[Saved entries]
'''

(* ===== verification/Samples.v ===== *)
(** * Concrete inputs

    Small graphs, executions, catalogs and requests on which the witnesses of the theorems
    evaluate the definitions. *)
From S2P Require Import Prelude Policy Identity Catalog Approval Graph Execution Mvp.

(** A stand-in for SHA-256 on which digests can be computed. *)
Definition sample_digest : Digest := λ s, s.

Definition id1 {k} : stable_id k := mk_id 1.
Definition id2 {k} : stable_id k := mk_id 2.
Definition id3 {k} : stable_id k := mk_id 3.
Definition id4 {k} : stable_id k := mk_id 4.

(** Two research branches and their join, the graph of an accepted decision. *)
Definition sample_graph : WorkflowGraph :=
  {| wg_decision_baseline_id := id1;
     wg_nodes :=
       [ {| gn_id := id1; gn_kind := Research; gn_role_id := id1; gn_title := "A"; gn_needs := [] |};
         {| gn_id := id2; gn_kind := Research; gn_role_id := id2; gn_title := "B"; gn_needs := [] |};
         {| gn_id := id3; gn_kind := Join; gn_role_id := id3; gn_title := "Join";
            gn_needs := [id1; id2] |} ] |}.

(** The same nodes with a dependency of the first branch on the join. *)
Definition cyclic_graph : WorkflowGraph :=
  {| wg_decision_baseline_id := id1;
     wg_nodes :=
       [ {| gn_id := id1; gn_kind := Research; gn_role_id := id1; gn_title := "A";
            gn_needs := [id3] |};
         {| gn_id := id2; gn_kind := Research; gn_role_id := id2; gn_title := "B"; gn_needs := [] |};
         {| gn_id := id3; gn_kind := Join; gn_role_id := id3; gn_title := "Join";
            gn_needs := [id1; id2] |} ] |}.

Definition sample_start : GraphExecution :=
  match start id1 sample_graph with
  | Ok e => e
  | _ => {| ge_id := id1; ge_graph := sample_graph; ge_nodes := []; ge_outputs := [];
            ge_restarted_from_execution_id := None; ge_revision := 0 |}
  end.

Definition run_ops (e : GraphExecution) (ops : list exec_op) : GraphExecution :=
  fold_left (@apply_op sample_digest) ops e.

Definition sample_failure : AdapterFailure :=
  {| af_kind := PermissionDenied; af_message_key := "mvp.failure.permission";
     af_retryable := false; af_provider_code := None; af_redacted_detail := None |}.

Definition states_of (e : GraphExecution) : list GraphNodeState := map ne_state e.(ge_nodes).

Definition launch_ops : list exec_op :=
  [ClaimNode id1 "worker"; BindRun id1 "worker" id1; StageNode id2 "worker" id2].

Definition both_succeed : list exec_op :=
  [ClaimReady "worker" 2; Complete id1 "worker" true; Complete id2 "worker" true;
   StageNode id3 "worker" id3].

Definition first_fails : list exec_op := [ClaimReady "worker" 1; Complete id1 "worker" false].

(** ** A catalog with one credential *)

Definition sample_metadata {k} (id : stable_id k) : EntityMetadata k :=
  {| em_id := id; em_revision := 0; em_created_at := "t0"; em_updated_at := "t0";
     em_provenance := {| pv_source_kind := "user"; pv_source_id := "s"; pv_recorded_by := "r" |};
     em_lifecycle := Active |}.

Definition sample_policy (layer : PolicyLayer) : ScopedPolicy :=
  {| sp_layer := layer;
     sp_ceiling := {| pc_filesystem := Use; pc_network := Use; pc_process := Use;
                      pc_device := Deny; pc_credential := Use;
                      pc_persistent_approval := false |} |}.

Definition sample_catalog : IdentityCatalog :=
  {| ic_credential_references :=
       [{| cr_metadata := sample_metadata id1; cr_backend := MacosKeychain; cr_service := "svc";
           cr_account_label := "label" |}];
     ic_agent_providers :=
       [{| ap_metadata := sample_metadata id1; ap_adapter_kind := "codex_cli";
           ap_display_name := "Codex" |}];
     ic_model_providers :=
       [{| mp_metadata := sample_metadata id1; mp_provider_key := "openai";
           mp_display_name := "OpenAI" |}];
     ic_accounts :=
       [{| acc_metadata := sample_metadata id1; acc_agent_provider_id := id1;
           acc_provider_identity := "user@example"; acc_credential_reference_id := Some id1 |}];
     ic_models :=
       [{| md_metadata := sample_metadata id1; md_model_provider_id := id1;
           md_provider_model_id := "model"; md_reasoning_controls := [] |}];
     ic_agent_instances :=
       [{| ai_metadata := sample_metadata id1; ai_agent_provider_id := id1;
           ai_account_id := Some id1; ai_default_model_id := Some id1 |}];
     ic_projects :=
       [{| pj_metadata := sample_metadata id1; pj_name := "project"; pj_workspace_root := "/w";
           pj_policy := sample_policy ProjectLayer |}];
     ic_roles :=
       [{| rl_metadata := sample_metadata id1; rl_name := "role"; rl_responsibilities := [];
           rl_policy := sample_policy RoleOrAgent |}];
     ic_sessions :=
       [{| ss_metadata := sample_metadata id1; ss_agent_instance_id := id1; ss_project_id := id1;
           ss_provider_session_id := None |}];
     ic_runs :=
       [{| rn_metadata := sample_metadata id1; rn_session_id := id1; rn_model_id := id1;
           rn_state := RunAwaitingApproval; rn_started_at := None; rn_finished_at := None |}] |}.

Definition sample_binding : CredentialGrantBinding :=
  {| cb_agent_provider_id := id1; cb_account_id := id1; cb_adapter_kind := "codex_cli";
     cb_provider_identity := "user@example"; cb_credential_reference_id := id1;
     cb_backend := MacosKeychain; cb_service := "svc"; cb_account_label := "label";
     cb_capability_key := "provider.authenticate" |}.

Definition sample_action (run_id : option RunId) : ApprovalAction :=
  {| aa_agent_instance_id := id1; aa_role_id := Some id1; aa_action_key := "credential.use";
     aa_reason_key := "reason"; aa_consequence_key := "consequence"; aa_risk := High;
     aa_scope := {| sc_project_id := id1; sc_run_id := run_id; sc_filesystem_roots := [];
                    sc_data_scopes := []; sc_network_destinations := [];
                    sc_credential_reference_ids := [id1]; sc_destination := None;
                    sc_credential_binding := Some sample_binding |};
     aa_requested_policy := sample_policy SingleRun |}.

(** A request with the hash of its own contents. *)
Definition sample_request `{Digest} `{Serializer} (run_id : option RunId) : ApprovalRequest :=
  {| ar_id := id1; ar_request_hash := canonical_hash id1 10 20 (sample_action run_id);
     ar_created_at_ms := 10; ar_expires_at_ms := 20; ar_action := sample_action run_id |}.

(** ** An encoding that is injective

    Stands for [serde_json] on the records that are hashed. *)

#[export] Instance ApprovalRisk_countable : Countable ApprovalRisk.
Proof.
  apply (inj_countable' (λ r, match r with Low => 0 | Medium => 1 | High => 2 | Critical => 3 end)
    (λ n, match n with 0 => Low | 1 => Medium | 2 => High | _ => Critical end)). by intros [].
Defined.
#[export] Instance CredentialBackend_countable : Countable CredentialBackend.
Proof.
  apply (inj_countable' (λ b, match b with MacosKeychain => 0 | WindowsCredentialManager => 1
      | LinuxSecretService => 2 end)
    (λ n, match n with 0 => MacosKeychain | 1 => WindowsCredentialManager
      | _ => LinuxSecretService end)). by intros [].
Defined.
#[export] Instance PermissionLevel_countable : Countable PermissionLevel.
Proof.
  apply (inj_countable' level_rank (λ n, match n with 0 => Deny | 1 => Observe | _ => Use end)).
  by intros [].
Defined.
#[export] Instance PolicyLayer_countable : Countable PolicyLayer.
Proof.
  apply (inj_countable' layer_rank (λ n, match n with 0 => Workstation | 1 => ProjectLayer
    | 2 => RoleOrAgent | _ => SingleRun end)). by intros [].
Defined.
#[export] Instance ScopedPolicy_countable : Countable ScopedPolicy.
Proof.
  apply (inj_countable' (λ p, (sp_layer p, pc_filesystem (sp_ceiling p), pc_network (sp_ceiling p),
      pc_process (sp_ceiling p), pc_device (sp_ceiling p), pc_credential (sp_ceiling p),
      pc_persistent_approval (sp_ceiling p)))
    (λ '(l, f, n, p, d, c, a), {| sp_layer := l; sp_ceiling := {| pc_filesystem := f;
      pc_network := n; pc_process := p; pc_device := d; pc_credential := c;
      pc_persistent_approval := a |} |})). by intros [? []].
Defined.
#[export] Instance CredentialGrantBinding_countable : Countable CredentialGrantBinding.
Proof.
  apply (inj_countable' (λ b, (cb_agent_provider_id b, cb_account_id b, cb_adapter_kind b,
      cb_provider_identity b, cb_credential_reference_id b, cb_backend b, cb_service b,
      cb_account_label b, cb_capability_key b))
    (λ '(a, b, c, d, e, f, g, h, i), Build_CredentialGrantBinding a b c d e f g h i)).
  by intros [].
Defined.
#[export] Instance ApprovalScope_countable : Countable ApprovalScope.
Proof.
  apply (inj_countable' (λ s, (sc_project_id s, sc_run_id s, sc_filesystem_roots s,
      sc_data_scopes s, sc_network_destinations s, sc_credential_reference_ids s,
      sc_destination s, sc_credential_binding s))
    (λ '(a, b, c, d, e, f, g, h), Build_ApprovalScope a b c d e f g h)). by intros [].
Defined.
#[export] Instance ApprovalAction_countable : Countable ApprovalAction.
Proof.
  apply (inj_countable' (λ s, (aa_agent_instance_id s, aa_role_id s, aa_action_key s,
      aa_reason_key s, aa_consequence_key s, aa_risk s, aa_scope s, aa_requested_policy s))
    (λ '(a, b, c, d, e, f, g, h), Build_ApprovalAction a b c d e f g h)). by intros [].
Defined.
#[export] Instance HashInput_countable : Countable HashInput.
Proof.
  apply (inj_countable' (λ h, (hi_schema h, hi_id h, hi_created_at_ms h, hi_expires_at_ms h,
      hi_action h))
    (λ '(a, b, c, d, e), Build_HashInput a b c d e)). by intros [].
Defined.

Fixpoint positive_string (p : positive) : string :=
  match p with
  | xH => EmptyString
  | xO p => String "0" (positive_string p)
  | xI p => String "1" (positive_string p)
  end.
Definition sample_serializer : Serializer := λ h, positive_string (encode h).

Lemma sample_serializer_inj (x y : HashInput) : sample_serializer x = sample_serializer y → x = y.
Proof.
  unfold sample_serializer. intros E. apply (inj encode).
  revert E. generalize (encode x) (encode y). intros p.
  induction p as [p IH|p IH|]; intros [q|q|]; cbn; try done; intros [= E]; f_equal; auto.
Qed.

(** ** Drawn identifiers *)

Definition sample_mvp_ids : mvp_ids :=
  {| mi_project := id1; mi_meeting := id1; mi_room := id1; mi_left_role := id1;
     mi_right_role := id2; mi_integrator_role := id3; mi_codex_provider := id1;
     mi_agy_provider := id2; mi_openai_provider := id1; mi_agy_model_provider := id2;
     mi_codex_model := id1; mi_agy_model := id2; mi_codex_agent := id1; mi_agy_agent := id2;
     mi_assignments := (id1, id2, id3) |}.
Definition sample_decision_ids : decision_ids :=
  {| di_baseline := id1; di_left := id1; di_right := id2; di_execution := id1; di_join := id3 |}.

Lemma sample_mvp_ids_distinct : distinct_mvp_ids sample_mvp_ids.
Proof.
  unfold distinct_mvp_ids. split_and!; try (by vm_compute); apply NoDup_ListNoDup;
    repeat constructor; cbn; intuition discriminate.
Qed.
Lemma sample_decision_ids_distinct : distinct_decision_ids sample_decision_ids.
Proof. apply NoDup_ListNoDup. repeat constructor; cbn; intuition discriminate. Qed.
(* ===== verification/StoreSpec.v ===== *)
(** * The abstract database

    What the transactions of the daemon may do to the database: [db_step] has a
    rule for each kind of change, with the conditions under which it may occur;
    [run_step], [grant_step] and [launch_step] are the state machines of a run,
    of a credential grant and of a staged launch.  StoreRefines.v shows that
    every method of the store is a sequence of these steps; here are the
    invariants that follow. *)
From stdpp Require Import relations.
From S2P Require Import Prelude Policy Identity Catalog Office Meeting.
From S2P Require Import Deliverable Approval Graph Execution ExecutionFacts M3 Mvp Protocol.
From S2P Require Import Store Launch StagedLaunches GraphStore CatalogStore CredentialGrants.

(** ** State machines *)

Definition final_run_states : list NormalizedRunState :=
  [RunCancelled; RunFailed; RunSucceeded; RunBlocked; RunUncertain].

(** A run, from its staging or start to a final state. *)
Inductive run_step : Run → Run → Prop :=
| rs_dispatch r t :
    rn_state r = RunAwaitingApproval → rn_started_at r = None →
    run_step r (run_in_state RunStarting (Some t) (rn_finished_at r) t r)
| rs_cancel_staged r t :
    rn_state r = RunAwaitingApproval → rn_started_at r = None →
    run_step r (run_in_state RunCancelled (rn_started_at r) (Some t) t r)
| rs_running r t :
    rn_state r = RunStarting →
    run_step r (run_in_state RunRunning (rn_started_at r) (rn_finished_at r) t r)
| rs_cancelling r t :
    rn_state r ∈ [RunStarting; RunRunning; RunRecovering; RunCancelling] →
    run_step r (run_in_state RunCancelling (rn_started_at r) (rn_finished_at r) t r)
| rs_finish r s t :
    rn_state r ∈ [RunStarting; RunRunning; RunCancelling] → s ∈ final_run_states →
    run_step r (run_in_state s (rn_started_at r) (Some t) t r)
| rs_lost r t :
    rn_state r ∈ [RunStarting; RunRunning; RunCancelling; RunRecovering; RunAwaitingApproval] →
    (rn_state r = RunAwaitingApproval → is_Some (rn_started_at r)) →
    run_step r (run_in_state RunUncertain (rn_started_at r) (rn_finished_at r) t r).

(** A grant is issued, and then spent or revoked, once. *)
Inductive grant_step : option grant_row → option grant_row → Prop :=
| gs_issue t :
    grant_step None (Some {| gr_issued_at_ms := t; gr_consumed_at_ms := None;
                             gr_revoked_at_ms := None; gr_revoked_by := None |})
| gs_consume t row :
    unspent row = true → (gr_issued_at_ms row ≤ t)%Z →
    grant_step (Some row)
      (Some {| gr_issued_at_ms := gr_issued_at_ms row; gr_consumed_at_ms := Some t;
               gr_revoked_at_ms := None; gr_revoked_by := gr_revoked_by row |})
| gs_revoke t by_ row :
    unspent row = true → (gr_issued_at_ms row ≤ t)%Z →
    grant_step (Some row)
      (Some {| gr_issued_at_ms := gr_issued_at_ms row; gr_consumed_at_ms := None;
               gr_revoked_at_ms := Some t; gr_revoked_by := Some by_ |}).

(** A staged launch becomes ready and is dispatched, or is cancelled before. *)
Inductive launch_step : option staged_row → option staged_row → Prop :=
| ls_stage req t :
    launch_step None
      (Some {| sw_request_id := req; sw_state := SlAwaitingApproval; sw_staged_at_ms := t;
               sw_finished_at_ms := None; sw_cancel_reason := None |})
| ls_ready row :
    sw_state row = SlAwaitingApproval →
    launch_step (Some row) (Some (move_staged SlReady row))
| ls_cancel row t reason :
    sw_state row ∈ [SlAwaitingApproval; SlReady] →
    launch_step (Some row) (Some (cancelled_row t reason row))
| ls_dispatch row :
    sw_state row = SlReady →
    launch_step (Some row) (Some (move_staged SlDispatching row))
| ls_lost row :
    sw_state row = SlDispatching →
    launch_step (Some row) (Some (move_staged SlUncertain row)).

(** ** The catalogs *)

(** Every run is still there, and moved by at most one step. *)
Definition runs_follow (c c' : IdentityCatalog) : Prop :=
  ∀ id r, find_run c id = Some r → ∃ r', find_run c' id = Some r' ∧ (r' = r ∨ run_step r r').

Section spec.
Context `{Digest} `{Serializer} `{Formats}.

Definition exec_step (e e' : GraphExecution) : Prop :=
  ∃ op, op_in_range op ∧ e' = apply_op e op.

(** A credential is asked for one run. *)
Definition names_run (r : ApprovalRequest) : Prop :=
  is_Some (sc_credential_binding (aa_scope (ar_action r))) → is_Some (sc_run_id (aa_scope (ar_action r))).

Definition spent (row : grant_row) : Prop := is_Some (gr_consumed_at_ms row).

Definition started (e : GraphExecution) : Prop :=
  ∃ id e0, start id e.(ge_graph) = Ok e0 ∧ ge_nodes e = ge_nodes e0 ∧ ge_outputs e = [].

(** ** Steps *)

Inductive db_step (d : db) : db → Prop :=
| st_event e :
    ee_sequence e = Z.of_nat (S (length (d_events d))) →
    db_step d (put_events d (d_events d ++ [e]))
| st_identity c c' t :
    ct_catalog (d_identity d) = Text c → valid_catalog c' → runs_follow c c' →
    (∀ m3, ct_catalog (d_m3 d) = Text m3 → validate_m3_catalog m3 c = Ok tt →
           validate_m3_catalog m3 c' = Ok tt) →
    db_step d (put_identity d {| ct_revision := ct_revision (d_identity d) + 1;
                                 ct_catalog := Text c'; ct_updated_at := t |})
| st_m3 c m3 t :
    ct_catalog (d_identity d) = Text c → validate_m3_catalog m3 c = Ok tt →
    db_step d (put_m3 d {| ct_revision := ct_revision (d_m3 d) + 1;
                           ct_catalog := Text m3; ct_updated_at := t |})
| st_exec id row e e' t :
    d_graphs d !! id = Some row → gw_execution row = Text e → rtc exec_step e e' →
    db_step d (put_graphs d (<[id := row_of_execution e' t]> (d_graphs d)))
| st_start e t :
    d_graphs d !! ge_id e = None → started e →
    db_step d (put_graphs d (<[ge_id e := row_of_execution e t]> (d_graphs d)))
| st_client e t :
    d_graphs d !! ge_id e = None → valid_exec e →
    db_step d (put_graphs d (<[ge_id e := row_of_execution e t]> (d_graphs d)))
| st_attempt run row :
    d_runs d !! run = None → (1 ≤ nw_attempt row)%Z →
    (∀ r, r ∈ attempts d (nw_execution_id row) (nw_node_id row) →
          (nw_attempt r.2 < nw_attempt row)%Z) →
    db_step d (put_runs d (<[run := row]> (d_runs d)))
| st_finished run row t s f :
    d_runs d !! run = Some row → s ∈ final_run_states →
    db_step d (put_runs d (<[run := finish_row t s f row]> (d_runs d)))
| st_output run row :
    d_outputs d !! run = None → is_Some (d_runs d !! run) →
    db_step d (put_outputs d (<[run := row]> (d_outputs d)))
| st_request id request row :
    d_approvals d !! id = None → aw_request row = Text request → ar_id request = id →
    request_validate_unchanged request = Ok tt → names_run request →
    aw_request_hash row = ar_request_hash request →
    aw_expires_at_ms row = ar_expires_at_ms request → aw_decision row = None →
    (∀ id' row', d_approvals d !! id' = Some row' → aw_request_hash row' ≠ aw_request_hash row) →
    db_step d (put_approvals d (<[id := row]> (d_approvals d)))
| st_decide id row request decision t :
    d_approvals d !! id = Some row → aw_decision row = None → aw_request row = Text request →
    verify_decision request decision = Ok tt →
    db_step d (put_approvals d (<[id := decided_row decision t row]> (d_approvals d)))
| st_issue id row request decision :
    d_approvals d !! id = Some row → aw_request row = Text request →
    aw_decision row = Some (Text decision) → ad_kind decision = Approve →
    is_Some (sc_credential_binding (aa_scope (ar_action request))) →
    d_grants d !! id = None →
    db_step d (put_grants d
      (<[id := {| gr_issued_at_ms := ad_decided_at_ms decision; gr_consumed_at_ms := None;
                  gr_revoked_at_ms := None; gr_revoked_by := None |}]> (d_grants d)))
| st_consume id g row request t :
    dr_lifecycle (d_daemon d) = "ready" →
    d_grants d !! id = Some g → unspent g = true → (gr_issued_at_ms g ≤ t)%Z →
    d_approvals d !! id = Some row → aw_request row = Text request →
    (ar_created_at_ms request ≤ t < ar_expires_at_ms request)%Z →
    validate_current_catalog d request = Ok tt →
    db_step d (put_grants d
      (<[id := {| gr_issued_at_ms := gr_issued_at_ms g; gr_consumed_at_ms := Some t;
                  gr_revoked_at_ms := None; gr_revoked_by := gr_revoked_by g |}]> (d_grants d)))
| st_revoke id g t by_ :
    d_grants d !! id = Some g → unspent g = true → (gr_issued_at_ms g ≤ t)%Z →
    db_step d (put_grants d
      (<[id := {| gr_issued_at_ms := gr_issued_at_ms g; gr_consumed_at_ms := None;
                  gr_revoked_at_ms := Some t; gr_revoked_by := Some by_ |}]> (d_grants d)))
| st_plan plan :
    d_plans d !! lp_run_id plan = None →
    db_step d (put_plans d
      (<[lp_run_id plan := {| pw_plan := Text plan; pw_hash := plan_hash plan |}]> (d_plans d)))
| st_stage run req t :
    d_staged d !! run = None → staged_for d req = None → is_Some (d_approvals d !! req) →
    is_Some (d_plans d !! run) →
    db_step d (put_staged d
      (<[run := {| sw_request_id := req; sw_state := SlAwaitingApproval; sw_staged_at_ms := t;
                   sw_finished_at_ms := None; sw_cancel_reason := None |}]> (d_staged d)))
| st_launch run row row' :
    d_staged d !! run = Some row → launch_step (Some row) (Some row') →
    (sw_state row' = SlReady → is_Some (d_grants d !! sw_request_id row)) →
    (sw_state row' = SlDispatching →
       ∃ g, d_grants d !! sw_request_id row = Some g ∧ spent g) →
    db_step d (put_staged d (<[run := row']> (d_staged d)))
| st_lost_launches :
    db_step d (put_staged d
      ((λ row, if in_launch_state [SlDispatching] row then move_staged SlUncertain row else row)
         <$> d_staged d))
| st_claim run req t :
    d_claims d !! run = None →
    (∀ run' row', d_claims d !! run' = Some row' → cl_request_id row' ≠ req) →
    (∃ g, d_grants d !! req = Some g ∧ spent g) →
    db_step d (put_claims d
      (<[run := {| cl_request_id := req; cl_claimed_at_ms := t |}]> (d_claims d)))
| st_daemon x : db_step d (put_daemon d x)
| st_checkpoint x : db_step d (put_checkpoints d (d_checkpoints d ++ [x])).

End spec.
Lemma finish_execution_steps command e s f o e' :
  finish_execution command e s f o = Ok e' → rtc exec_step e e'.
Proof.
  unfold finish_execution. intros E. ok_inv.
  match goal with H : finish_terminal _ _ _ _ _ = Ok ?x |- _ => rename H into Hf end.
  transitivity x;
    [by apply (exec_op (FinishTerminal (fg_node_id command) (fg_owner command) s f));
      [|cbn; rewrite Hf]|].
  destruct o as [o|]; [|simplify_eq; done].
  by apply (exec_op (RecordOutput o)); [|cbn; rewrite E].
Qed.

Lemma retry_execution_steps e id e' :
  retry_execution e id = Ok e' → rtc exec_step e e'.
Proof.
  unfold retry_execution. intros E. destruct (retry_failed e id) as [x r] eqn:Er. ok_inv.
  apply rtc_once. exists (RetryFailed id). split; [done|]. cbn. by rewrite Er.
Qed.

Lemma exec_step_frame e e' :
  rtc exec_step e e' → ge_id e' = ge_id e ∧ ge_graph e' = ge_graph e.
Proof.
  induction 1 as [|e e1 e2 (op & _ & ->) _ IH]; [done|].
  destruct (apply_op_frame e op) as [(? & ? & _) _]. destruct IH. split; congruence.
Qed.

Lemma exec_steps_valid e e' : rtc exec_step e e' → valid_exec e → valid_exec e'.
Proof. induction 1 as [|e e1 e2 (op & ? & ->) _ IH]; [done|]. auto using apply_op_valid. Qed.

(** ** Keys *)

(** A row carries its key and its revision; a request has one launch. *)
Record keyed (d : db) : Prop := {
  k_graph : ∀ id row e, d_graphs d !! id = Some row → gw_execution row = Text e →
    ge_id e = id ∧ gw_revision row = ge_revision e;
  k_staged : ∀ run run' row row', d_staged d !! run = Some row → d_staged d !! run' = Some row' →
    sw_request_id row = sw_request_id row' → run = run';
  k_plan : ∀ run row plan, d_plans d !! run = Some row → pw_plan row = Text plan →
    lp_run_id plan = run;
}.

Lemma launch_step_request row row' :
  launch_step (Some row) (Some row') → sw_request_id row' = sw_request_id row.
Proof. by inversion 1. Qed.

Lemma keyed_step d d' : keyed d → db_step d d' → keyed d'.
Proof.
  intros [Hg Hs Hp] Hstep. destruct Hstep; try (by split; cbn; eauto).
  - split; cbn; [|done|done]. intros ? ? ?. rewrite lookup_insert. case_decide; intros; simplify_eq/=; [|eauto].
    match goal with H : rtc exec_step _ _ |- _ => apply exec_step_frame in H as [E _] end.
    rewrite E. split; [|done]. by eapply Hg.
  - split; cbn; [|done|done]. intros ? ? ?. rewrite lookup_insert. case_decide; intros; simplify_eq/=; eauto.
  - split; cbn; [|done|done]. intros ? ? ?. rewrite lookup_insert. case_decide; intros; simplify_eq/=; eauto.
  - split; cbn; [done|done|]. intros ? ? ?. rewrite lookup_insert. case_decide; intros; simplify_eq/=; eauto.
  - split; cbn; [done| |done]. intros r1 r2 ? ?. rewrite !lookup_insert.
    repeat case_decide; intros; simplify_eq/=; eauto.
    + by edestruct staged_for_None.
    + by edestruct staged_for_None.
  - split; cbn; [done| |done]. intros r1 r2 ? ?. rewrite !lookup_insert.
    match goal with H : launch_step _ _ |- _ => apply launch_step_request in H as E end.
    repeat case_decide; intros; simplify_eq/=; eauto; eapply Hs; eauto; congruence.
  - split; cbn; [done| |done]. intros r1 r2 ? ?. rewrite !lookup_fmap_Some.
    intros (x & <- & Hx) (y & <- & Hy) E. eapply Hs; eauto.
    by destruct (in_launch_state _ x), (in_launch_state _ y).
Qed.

'''

* _TASK ITEM_
Using the data above, extract exactly the lines from the one that holds "d_graphs d !! ge_id e = None → valid_exec" to the one that holds "d_runs d !! run = None", both ends included, and no others.

* _EXERCISE RESULT_
    d_graphs d !! ge_id e = None → valid_exec e →
    db_step d (put_graphs d (<[ge_id e := row_of_execution e t]> (d_graphs d)))
| st_attempt run row :
    d_runs d !! run = None → (1 ≤ nw_attempt row)%Z →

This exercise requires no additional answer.